(** ** Counting the queue *)






(** ** The routes *)

(** X10. Whatever the request, PATCH /api/persons/<id> leaves the
    identifiers, the reference encodings and the counters of all persons
    as they are, and the other tables too: renaming a person never changes
    what a face is matched with. *)
Theorem update_person_keeps_matching
  (authenticated : bool) (person_id : string) (new_name : option string)
  (st : Session) :
  let st' := snd (App.update_person authenticated person_id new_name st) in
  same_identities (persons (session st)) (persons (session st'))
  /\ map Person.photo_count (persons (session st'))
     = map Person.photo_count (persons (session st))
  /\ photos (session st') = photos (session st)
  /\ face_matches (session st') = face_matches (session st)
  /\ processing_queue (session st') = processing_queue (session st)
  /\ forall (image : Type) (env : Env image) (cfg : Config) (face : encoding),
      find_match env cfg
        (map Person.face_encoding (persons (session st')))
        (map Person.id (persons (session st'))) face
      = find_match env cfg
          (map Person.face_encoding (persons (session st)))
          (map Person.id (persons (session st))) face.
Proof.
  cbv zeta.
  assert (H : same_identities (persons (session st))
                (persons (session
                   (snd (App.update_person authenticated person_id new_name
                           st))))
              /\ map Person.photo_count
                   (persons (session
                      (snd (App.update_person authenticated person_id
                              new_name st))))
                 = map Person.photo_count (persons (session st))
              /\ photos (session
                   (snd (App.update_person authenticated person_id new_name
                           st))) = photos (session st)
              /\ face_matches (session
                   (snd (App.update_person authenticated person_id new_name
                           st))) = face_matches (session st)
              /\ processing_queue (session
                   (snd (App.update_person authenticated person_id new_name
                           st))) = processing_queue (session st)).
  { unfold App.update_person.
    destruct authenticated; cbn [negb];
      [|repeat split; reflexivity].
    destruct (find _ (persons (session st))) as [person|];
      [|repeat split; reflexivity].
    destruct new_name as [n|]; [|repeat split; reflexivity].
    cbn. repeat split; apply map_update_first; reflexivity. }
  destruct H as ([H1 H2] & H3 & H4 & H5 & H6).
  repeat split; try assumption.
  intros image env cfg face. now rewrite H1, H2.
Qed.

(** X11. An authenticated PATCH with a name, on a person that exists,
    answers the row with the new name, writes that name on the row and
    commits it. *)
Theorem update_person_renames
  (person_id n : string) (st : Session) (person : Person.t) :
  find (fun p => Person.id p =? person_id)%string (persons (session st))
  = Some person ->
  let r := App.update_person true person_id (Some n) st in
  fst r = Ok200 (App.set_name n person)
  /\ find (fun p => Person.id p =? person_id)%string
       (persons (committed (snd r))) = Some (App.set_name n person)
  /\ Person.name (App.set_name n person) = n
  /\ session (snd r) = committed (snd r).
Proof.
  intros Hget. cbv zeta. unfold App.update_person. cbn [negb].
  rewrite Hget. cbn. repeat split.
  apply find_update_first; [exact Hget|].
  apply find_some in Hget. apply Hget.
Qed.

Lemma update_person_renames_witness :
  let st := Sample.start (mkDB [] [Sample.person "p0" 0 3;
                                   Sample.person "p1" 1 1] [] []) in
  let r := App.update_person true "p1" (Some "Aiko"%string) st in
  fst r = Ok200 (App.set_name "Aiko" (Sample.person "p1" 1 1))
  /\ find (fun p => Person.id p =? "p1")%string
       (persons (committed (snd r)))
     = Some (App.set_name "Aiko" (Sample.person "p1" 1 1))
  /\ Person.name (App.set_name "Aiko" (Sample.person "p1" 1 1))
     = "Aiko"%string
  /\ session (snd r) = committed (snd r).
Proof.
  intros st.
  apply (update_person_renames "p1" "Aiko" st (Sample.person "p1" 1 1)).
  reflexivity.
Defined.

Section Upload.

Context {image : Type}.
Variable env : Env image.
Variable sto : App.Storage.

(** What the files handled so far have added: the photos [sent], the
    errors [errs] and the queue rows [news]. *)
Let added (acc acc' : list Photo.t * list (string * string))
  (st st' : Session) (sent : list Photo.t) (errs : list (string * string))
  (news : list ProcessingQueue.t) : Prop :=
  fst acc' = fst acc ++ sent
  /\ snd acc' = snd acc ++ errs
  /\ photos (session st') = photos (session st) ++ sent
  /\ processing_queue (session st') = processing_queue (session st) ++ news
  /\ map ProcessingQueue.photo_id news = map Photo.id sent
  /\ Forall (fun x => ProcessingQueue.status x = pending
                      /\ ProcessingQueue.error_message x = None) news
  /\ Forall (fun p => Photo.processed p = false
                      /\ Photo.face_count p = 0%Z) sent
  /\ persons (session st') = persons (session st)
  /\ face_matches (session st') = face_matches (session st)
  /\ committed st' = committed st.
* * * *
__WHAT YOU WILL DO__. Transcribe, exactly and without additions, the lines of the records above, beginning with the line that contains "st))) = photos" and ending with the line that contains "person) = n", both included.

__RESPONSE__.
                           st))) = photos (session st)
              /\ face_matches (session
                   (snd (App.update_person authenticated person_id new_name
                           st))) = face_matches (session st)
              /\ processing_queue (session
                   (snd (App.update_person authenticated person_id new_name
                           st))) = processing_queue (session st)).
  { unfold App.update_person.
    destruct authenticated; cbn [negb];
      [|repeat split; reflexivity].
    destruct (find _ (persons (session st))) as [person|];
      [|repeat split; reflexivity].
    destruct new_name as [n|]; [|repeat split; reflexivity].
    cbn. repeat split; apply map_update_first; reflexivity. }
  destruct H as ([H1 H2] & H3 & H4 & H5 & H6).
  repeat split; try assumption.
  intros image env cfg face. now rewrite H1, H2.
Qed.

(** X11. An authenticated PATCH with a name, on a person that exists,
    answers the row with the new name, writes that name on the row and
    commits it. *)
Theorem update_person_renames
  (person_id n : string) (st : Session) (person : Person.t) :
  find (fun p => Person.id p =? person_id)%string (persons (session st))
  = Some person ->
  let r := App.update_person true person_id (Some n) st in
  fst r = Ok200 (App.set_name n person)
  /\ find (fun p => Person.id p =? person_id)%string
       (persons (committed (snd r))) = Some (App.set_name n person)
  /\ Person.name (App.set_name n person) = n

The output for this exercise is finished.